══ Records ══
Definition eta_DurableState (x : DurableState) : DurableState :=
  {| ds_SchemaVersion := ds_SchemaVersion x; ds_Initialized := ds_Initialized x; ds_DomainKind :=
     ds_DomainKind x; ds_DomainID := ds_DomainID x; ds_InstallationID := ds_InstallationID x;
     ds_DeploymentFormatEpoch := ds_DeploymentFormatEpoch x; ds_OwnerID := ds_OwnerID x; ds_AgentID :=
     ds_AgentID x; ds_AuthorityEpoch := ds_AuthorityEpoch x; ds_PolicyRevision := ds_PolicyRevision x;
     ds_PolicyDigest := ds_PolicyDigest x; ds_CapabilityPolicyDigest := ds_CapabilityPolicyDigest x;
     ds_PromotionSeparationPolicyDigest := ds_PromotionSeparationPolicyDigest x; ds_AuthorizedSubjects :=
     ds_AuthorizedSubjects x; ds_AuthorityControllers := ds_AuthorityControllers x; ds_AuthorityHeads :=
     ds_AuthorityHeads x; ds_InventoryRevision := ds_InventoryRevision x; ds_SourceGeneration :=
     ds_SourceGeneration x; ds_ControlScopeGeneration := ds_ControlScopeGeneration x; ds_OwnerPaused :=
     ds_OwnerPaused x; ds_DeletionGeneration := ds_DeletionGeneration x; ds_MonotonicRevision :=
     ds_MonotonicRevision x; ds_TrustedTimeHighWater := ds_TrustedTimeHighWater x;
     ds_TrustedTimeEpochHighWater := ds_TrustedTimeEpochHighWater x; ds_GenesisCeremonyDigest :=
     ds_GenesisCeremonyDigest x; ds_BootstrapNonce := ds_BootstrapNonce x; ds_Entries := ds_Entries x;
     ds_UseSlots := ds_UseSlots x; ds_Tombstones := ds_Tombstones x; ds_InstallationSlots :=
     ds_InstallationSlots x; ds_PortfolioRevision := ds_PortfolioRevision x; ds_DeviceSessions :=
     ds_DeviceSessions x; ds_OwnerExit := ds_OwnerExit x; ds_OwnerCommandActions :=
     ds_OwnerCommandActions x; ds_MCPToolActions := ds_MCPToolActions x |}.
Definition set_ds_Initialized (v : bool) (x : DurableState) : DurableState := ltac:(set_field (eta_DurableState x) eta_DurableState (ds_Initialized x) v).
Definition set_ds_AuthorityEpoch (v : N) (x : DurableState) : DurableState := ltac:(set_field (eta_DurableState x) eta_DurableState (ds_AuthorityEpoch x) v).
Definition set_ds_PolicyRevision (v : N) (x : DurableState) : DurableState := ltac:(set_field (eta_DurableState x) eta_DurableState (ds_PolicyRevision x) v).
Definition set_ds_PolicyDigest (v : string) (x : DurableState) : DurableState := ltac:(set_field (eta_DurableState x) eta_DurableState (ds_PolicyDigest x) v).
Definition set_ds_CapabilityPolicyDigest (v : string) (x : DurableState) : DurableState := ltac:(set_field (eta_DurableState x) eta_DurableState (ds_CapabilityPolicyDigest x) v).
Definition set_ds_PromotionSeparationPolicyDigest (v : string) (x : DurableState) : DurableState := ltac:(set_field (eta_DurableState x) eta_DurableState (ds_PromotionSeparationPolicyDigest x) v).
Definition set_ds_AuthorizedSubjects (v : gmap string (list string)) (x : DurableState) : DurableState := ltac:(set_field (eta_DurableState x) eta_DurableState (ds_AuthorizedSubjects x) v).
Definition set_ds_AuthorityControllers (v : gmap string string) (x : DurableState) : DurableState := ltac:(set_field (eta_DurableState x) eta_DurableState (ds_AuthorityControllers x) v).
Definition set_ds_AuthorityHeads (v : gmap string AuthorityHead) (x : DurableState) : DurableState := ltac:(set_field (eta_DurableState x) eta_DurableState (ds_AuthorityHeads x) v).
Definition set_ds_InventoryRevision (v : N) (x : DurableState) : DurableState := ltac:(set_field (eta_DurableState x) eta_DurableState (ds_InventoryRevision x) v).
Definition set_ds_SourceGeneration (v : N) (x : DurableState) : DurableState := ltac:(set_field (eta_DurableState x) eta_DurableState (ds_SourceGeneration x) v).
Definition set_ds_ControlScopeGeneration (v : N) (x : DurableState) : DurableState := ltac:(set_field (eta_DurableState x) eta_DurableState (ds_ControlScopeGeneration x) v).
Definition set_ds_OwnerPaused (v : bool) (x : DurableState) : DurableState := ltac:(set_field (eta_DurableState x) eta_DurableState (ds_OwnerPaused x) v).
Definition set_ds_DeletionGeneration (v : N) (x : DurableState) : DurableState := ltac:(set_field (eta_DurableState x) eta_DurableState (ds_DeletionGeneration x) v).
Definition set_ds_MonotonicRevision (v : N) (x : DurableState) : DurableState := ltac:(set_field (eta_DurableState x) eta_DurableState (ds_MonotonicRevision x) v).
Definition set_ds_TrustedTimeHighWater (v : N) (x : DurableState) : DurableState := ltac:(set_field (eta_DurableState x) eta_DurableState (ds_TrustedTimeHighWater x) v).
Definition set_ds_TrustedTimeEpochHighWater (v : N) (x : DurableState) : DurableState := ltac:(set_field (eta_DurableState x) eta_DurableState (ds_TrustedTimeEpochHighWater x) v).
Definition set_ds_GenesisCeremonyDigest (v : string) (x : DurableState) : DurableState := ltac:(set_field (eta_DurableState x) eta_DurableState (ds_GenesisCeremonyDigest x) v).
Definition set_ds_BootstrapNonce (v : string) (x : DurableState) : DurableState := ltac:(set_field (eta_DurableState x) eta_DurableState (ds_BootstrapNonce x) v).
Definition set_ds_Entries (v : gmap string Entry) (x : DurableState) : DurableState := ltac:(set_field (eta_DurableState x) eta_DurableState (ds_Entries x) v).
Definition set_ds_UseSlots (v : gmap string UseSlot) (x : DurableState) : DurableState := ltac:(set_field (eta_DurableState x) eta_DurableState (ds_UseSlots x) v).
Definition set_ds_Tombstones (v : gmap string Tombstone) (x : DurableState) : DurableState := ltac:(set_field (eta_DurableState x) eta_DurableState (ds_Tombstones x) v).
Definition set_ds_InstallationSlots (v : gmap string InstallationSlot) (x : DurableState) : DurableState := ltac:(set_field (eta_DurableState x) eta_DurableState (ds_InstallationSlots x) v).
Definition set_ds_DeviceSessions (v : gmap string DeviceSessionRecord) (x : DurableState) : DurableState := ltac:(set_field (eta_DurableState x) eta_DurableState (ds_DeviceSessions x) v).
Definition set_ds_OwnerExit (v : option OwnerExitPlanV1) (x : DurableState) : DurableState := ltac:(set_field (eta_DurableState x) eta_DurableState (ds_OwnerExit x) v).
Definition set_ds_OwnerCommandActions (v : gmap string OwnerCommandAction) (x : DurableState) : DurableState := ltac:(set_field (eta_DurableState x) eta_DurableState (ds_OwnerCommandActions x) v).
Definition set_ds_MCPToolActions (v : gmap string MCPToolAction) (x : DurableState) : DurableState := ltac:(set_field (eta_DurableState x) eta_DurableState (ds_MCPToolActions x) v).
═══
→ Instructions to follow
Using the data above, transcribe the lines that run from the line with "ds_InstallationSlots x; ds_PortfolioRevision" to the line with "Definition set_ds_AuthorityEpoch (v", both ends kept, and output nothing else.

→ Response area
     ds_InstallationSlots x; ds_PortfolioRevision := ds_PortfolioRevision x; ds_DeviceSessions :=
     ds_DeviceSessions x; ds_OwnerExit := ds_OwnerExit x; ds_OwnerCommandActions :=
     ds_OwnerCommandActions x; ds_MCPToolActions := ds_MCPToolActions x |}.
Definition set_ds_Initialized (v : bool) (x : DurableState) : DurableState := ltac:(set_field (eta_DurableState x) eta_DurableState (ds_Initialized x) v).
Definition set_ds_AuthorityEpoch (v : N) (x : DurableState) : DurableState := ltac:(set_field (eta_DurableState x) eta_DurableState (ds_AuthorityEpoch x) v).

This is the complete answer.